EDWARD LIFSON, BYLINE: Oscar Niemeyer embodied the Kiyoka(ph), the native of Rio who enjoys life. He designed exuberant, sensuous, optimistic places for the people. Niemeyer created for Brazil and Brazil created him, says Alan Hess, author of two books on Niemeyer.

ALAN HESS: The beaches, the sun, the society, the friends, the women, the sensuality, the rhythm, the music, you definitely see that in his architecture.

LIFSON: Niemeyer was a young apprentice when he first worked with European master architect Le Corbusier in Brazil. Later, they would lead the design team for the U.N. in New York. But Niemeyer's masterpiece was his dramatic vision for underdeveloped land in central Brazil that became the country's capital in 1960. It declared a new modernity for an emerging Latin America - simple, curving shapes and a stunning cathedral in the form of a circular crown line an enormous promenade.

Niemeyer injected lyricism and emotion into the right angles and straight lines of European modernism, whose masters told him, says Alan Hess...

HESS: Oscar, you're going too far. You can't do that. And yet, he was so certain about himself that he reshaped modern architecture in an amazing way.

LIFSON: Brasilia was one of the grandest utopian dreams in history, but not long after it opened, Niemeyer's career took a hit. He was a staunch communist confronted by right wing dictatorships that ruled Brazil from the mid-1960s to the '80s, so Niemeyer moved to Europe. When he returned, he was in his 70s and ready for a second act. Among his highlights, a celebrated white flying saucer-shaped museum perched on the edge of the cliffs near Rio.

Last February, Niemeyer attended the reopening of this 1984 samba drome in Rio upgraded for the upcoming Olympics. Just a couple of years ago, in his spare time, Niemeyer put his poetry into words, writing this samba, a tribute to people living in Brazil's slums, called "Feeling Good About Life."

(SOUNDBITE OF MUSIC)

LIFSON: Even left-leaning architects design for the wealthy. Although Niemeyer's communist sympathies made it hard for him to come to the U.S. in 1964, at the height of the Cold War, without visiting the site, he completed drawings for a house for lefty filmmaker Joseph Strick and his wife in Los Angeles. Jeremy Strick, now director of the Nasher Sculpture Center in Dallas, grew up in that house.

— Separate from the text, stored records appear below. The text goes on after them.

Definition handleIceCandidateReceived (candidate : option string)
    (senderSocketId : string) (w : World) : World :=
  match peerConnectionsRef w !! senderSocketId with
  | None => w
  | Some peer =>
      match candidate with
      | Some c =>
          suspend (AwaitAddIceCandidate peer)
            (perform (PcAddIceCandidate peer (Some c)) w)
      | None => w
      end
  end.

Definition handleSocketDisconnect (w : World) : World := teardownAllPeers w.

(** *** The observers of a connection (lines 187-201) *)

Definition onicecandidate_handler (proctorSocketId : string)
    (candidate : option string) (w : World) : World :=
  match candidate with
  | Some c => emit (webrtc_ice_candidate c proctorSocketId) w
  | None => w
  end.

Definition onconnectionstatechange_handler (proctorSocketId : string)
    (state : RTCPeerConnectionState) (w : World) : World :=
  match state with
  | cs_failed | cs_disconnected | cs_closed =>
      teardownPeerConnection proctorSocketId w
  | _ => w
  end.

(** *** Events and the transition function *)

Inductive Event :=
  | EvSocketConnect
  | EvSocketDisconnect
  | EvOfferRequest (proctorSocketId studentIdToView : option string)
  | EvAnswerReceived (answer : option RTCSessionDescriptionInit)
      (senderSocketId : string)
  | EvIceCandidateReceived (candidate : option string) (senderSocketId : string)
  | EvIceCandidate (pc : nat) (candidate : option string)
  | EvConnectionState (pc : nat) (state : RTCPeerConnectionState)
  | EvCamera (stream : option MediaStream)  (* cameraManager.currentStream changes *)
  | EvStopMonitoring
  | EvSettle (n : nat) (o : Settled)
  | EvSettleCamera (n : nat) (o : CameraSettled).

Definition step (ev : Event) (w : World) : World :=
  match ev with
  | EvSocketConnect => with_socketRef (Some true) w
  | EvSocketDisconnect => handleSocketDisconnect (with_socketRef (Some false) w)
  | EvOfferRequest proctorSocketId studentIdToView =>
      handleOfferRequest proctorSocketId studentIdToView w
  | EvAnswerReceived answer senderSocketId =>
      handleAnswerReceived answer senderSocketId w
  | EvIceCandidateReceived candidate senderSocketId =>
      handleIceCandidateReceived candidate senderSocketId w
  | EvIceCandidate pc candidate =>
      match pcs w !! pc ≫= onicecandidate with
      | Some proctorSocketId => onicecandidate_handler proctorSocketId candidate w
      | None => w
      end
  | EvConnectionState pc state =>
      match pcs w !! pc ≫= onconnectionstatechange with
      | Some proctorSocketId =>
          onconnectionstatechange_handler proctorSocketId state w
      | None => w
      end
  | EvCamera stream => with_currentStream stream w
  | EvStopMonitoring => teardownAllPeers w
  | EvSettle n o => settle n o w
  | EvSettleCamera n o => settle_camera n o w
  end.

Definition run (evs : list Event) (w : World) : World :=
  foldl (λ w ev, step ev w) w evs.
(** * NotesFlow backend (server.js): credential and session-authorization core

    A shallow embedding of the Express handlers of [server.js] and of the
    parts of [jsonwebtoken], [bcryptjs] and [mongoose] they call.

    - The two Mongo collections are finite maps from [_id] to document
      (the primary-key index makes [_id] unique by construction).
    - Everything a handler reads from its environment is an explicit
      input: the wall clock ([Date.now()], in milliseconds), the salt drawn
      by [bcrypt.genSalt] and the [ObjectId] drawn by [new User]/[new Note].
    - A JSON web token is a payload together with an HS256 signature, the
      signature being the pair of the key and of the payload it was computed
      over (a perfect MAC).  How such a token is written as a string is left
      to the platform ([jws_encode], [jws_decode]), as are the bcrypt
      primitives and Mongoose's cast of a path parameter to an [ObjectId].
    - Request bodies carry JSON strings or nothing for each field; the
      fields of a login range over the JSON scalars. *)

From stdpp Require Import base option list gmap fin_maps sorting strings numbers pretty.
From Stdlib Require Import ZArith Lia Ascii String.

Open Scope Z_scope.
Open Scope string_scope.

(** ** Identifiers, documents, database *)

Abbreviation ObjectId := N (only parsing).

(** [userSchema]: email and (hashed) password; [_id] is the key. *)
Record User := mkUser { u_email : string; u_password : string }.

(** [noteSchema]. A path set to [undefined] is unset in the document. *)
Record Note := mkNote {
  n_title : option string;
  n_content : option string;
  n_owner : ObjectId;
  n_createdAt : Z
}.

Record DB := mkDB { users : gmap N User; notes : gmap N Note }.

#[global] Instance User_eq_dec : EqDecision User.
Proof. solve_decision. Defined.
#[global] Instance Note_eq_dec : EqDecision Note.
Proof. solve_decision. Defined.

(** ** JavaScript values used by the handlers *)

(** A thrown [Error]: the handlers only ever read [name] and [message]. *)
Record JsError := mkError { err_name : string; err_message : string }.

Inductive Try (A : Type) : Type :=
  | Return (a : A)
  | Throw (e : JsError).
Arguments Return {A} a.
Arguments Throw {A} e.

#[global] Instance Try_ret : MRet Try := fun _ a => Return a.
#[global] Instance Try_bind : MBind Try := fun _ _ f m =>
  match m with Return a => f a | Throw e => Throw e end.

(** [!v] is false exactly for a non-empty string. *)
Definition truthy (v : option string) : bool :=
  match v with
  | Some s => negb (String.eqb s "")
  | None => false
  end.

(** A scalar of a JSON request body; [JUndefined] is a field the body does
    not have. Numbers are the integers. *)
Inductive JsValue :=
  | JUndefined
  | JNull
  | JBool (b : bool)
  | JNumber (n : Z)
  | JString (s : string).
(** * ClinicPro: the IndexedDB persistence wrapper and the dashboard

    A shallow embedding of [assets/scripts/core/database.js]
    (class [DatabaseService]) and of the parts of [assets/scripts/app.js]
    (class [ClinicProApp]) that configure the database, compute the
    dashboard (the statistics, the "upcoming appointments" list, the
    charts, the times ago), and keep the theme, the sidebar, the
    notifications and the backup.

    Conventions of the embedding.
    - Runtime values are the JSON-representable ones ([jsval]): [null],
      booleans, numbers (integers here), strings, arrays and objects, which
      covers the records of the application, flat objects with scalar
      fields.  [undefined] only arises as the result of a property access
      or of a lookup and is the [None] of an [option]; [Date] objects and
      non-finite numbers are not values of the model.
    - A JSON text is represented by the tree of the document it denotes.
      Every value of the model has a document and every document is a
      value, so [JSON_stringify] and [JSON_parse] are the two directions of
      one identification.  A string that is no JSON text is [Not_JSON];
      [import] is the method on a JSON text and [import_text] the method
      on any string, with the [SyntaxError] of [JSON.parse].
    - A string is kept as its UTF-8 bytes; its length, its order and its
      code points are those of JavaScript, by UTF-16 code units.
    - A promise is represented by the way it settles ([settled]), together
      with the database state left behind.  Every wrapper method opens a
      transaction of its own holding one request, and IndexedDB runs
      read-write transactions on one store in the order of their creation:
      a method call is one atomic step, and a batch of calls issued in a
      loop runs in issue order.
    - The object stores follow the Indexed Database API: records keyed by
      the value at the store's key path, kept in key order, with secondary
      indexes that may be declared unique.
    - The page is the part of the DOM that the application touches: the
      body and the elements that it looks up by id, each with its text,
      its class tokens and its [style.display].  What the host decides
      (the collation, the time zone, the formatting of a date for a
      locale, the parsing of a date string, the random numbers, the room
      left in [localStorage]) is a variable of a section or an argument of
      the method that depends on it. *)

From Stdlib Require Import ZArith String Ascii.
From Stdlib Require DecimalString.
From stdpp Require Import base option list sorting strings gmap fin_maps.
Fixpoint own_property {A : Type} (k : jsstring) (o : list (jsstring * A))
  : option A :=
  match o with
  | [] => None
  | (k', a) :: o' => if jsstring_eqb k k' then Some a else own_property k o'
  end.

(** [o[k]]: the own property, else what the prototype chain gives. *)
Definition Get {A : Type} (o : list (jsstring * A)) (k : jsstring)
  : PropertyRead A :=
  match own_property k o with
  | Some a => OwnProperty a
  | None =>
      if mem_string k Object_prototype_keys then InheritedMember else Undefined
  end.

(* ------------------------------------------------------------------ *)
(** * The flow view (lines 128-148 and 189-237) *)

(** The child of an item's [ActionPanel]. *)
Inductive Action : Type :=
| Action_Push (stepId : jsstring)
| Action_CopyToClipboard (content : jsstring).

(** Lines 213-230: the action offered for an answer; the spec calls this
    decision [selectAnswer]. *)
Definition selectAnswer (a : Answer) : Action :=
  match nextId a with
  | Some n =>
      if truthy_string n then Action_Push n
      else Action_CopyToClipboard (replace_Solution_prefix (text a))
  | None => Action_CopyToClipboard (replace_Solution_prefix (text a))
  end.

Section Presentation.

(** The host's [Icon] table is not part of the repository: a read
    [Icon[name]] is taken as given, with whatever the table inherits;
    [None] stands for a falsy result ([undefined], nothing under that
    name). *)
Variable IconValue : Type.
Variable Icon : jsstring -> option IconValue.
Variable Icon_ChevronRight : IconValue.
(** * ClearPath-Arduino-Pulse-Burst: the sketch and its pulse-burst protocol

    A shallow embedding of [ClearPath-Arduino-Pulse-Burst.ino].  The sketch
    drives a ClearPath motor over three output lines (Enable, Input A,
    Input B).  The board is a record holding the pin modes, the level last
    written to every pin and the chronological log of the I/O calls made;
    the sketch's functions are programs of a small state monad over it.
    The only loop of the sketch, the pulse loop of [MoveCommand], runs on
    fuel, so that its termination is a theorem and not an assumption. *)

From Stdlib Require Import ZArith QArith Lia.
From stdpp Require Import base gmap list.

Open Scope Z_scope.

(** ** The board *)

Inductive level := LOW | HIGH.

Inductive pin_mode := INPUT | OUTPUT | INPUT_PULLUP.

(** One entry per call of the Arduino core made by the sketch. *)
Inductive event :=
| PinMode (pin : Z) (mode : pin_mode)
| SerialBegin (baud : Z)
| DigitalWrite (pin : Z) (value : level)
| Delay (ms : Z).

Record board := Board {
  modes : gmap Z pin_mode;
  levels : gmap Z level;
  log : list event
}.

Definition power_on : board :=
  {| modes := ∅; levels := ∅; log := [] |}.

Definition invert (v : level) : level :=
  match v with LOW => HIGH | HIGH => LOW end.

#[global] Instance level_eq_dec : EqDecision level.
Proof. solve_decision. Defined.

#[global] Instance pin_mode_eq_dec : EqDecision pin_mode.
Proof. solve_decision. Defined.

#[global] Instance event_eq_dec : EqDecision event.
Proof. solve_decision. Defined.

(** ** Programs: state passing over the board; [None] is "out of fuel" *)

Definition M (A : Type) : Type := board -> option (A * board).

#[global] Instance M_ret : MRet M := fun A a s => Some (a, s).

#[global] Instance M_bind : MBind M := fun A B f m s =>
  match m s with
  | Some (a, s') => f a s'
  | None => None
  end.

(** What one call of the Arduino core does to the board.  [digitalWrite]
    drives the pin and takes no time of its own; [delay] blocks for [ms]
    milliseconds and touches no pin. *)
Definition perform (s : board) (e : event) : board :=
  match e with
  | PinMode pin mode =>
      {| modes := <[pin := mode]> (modes s); levels := levels s;
         log := log s ++ [e] |}
  | DigitalWrite pin value =>
      {| modes := modes s; levels := <[pin := value]> (levels s);
         log := log s ++ [e] |}
  | SerialBegin _ | Delay _ =>
      {| modes := modes s; levels := levels s; log := log s ++ [e] |}
  end.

JEREMY STRICK: There is just always a moment when people would arrive at the house and you would open the door for them and they would look in and they'd be looking from Le Mesa Drive, straight out across Santa Monica Canyon, the Santa Monica Mountains with the floor to ceiling windows. Always people would come up, there would be sort of a audible gasp.

LIFSON: Strick admires architect Oscar Niemeyer for bringing the same uplifting spirit to his civic buildings. And Niemeyer used to say, the important thing is not architecture. The important things are life, friends, and this unjust world that we must make better. For NPR News, I'm Edward Lifson.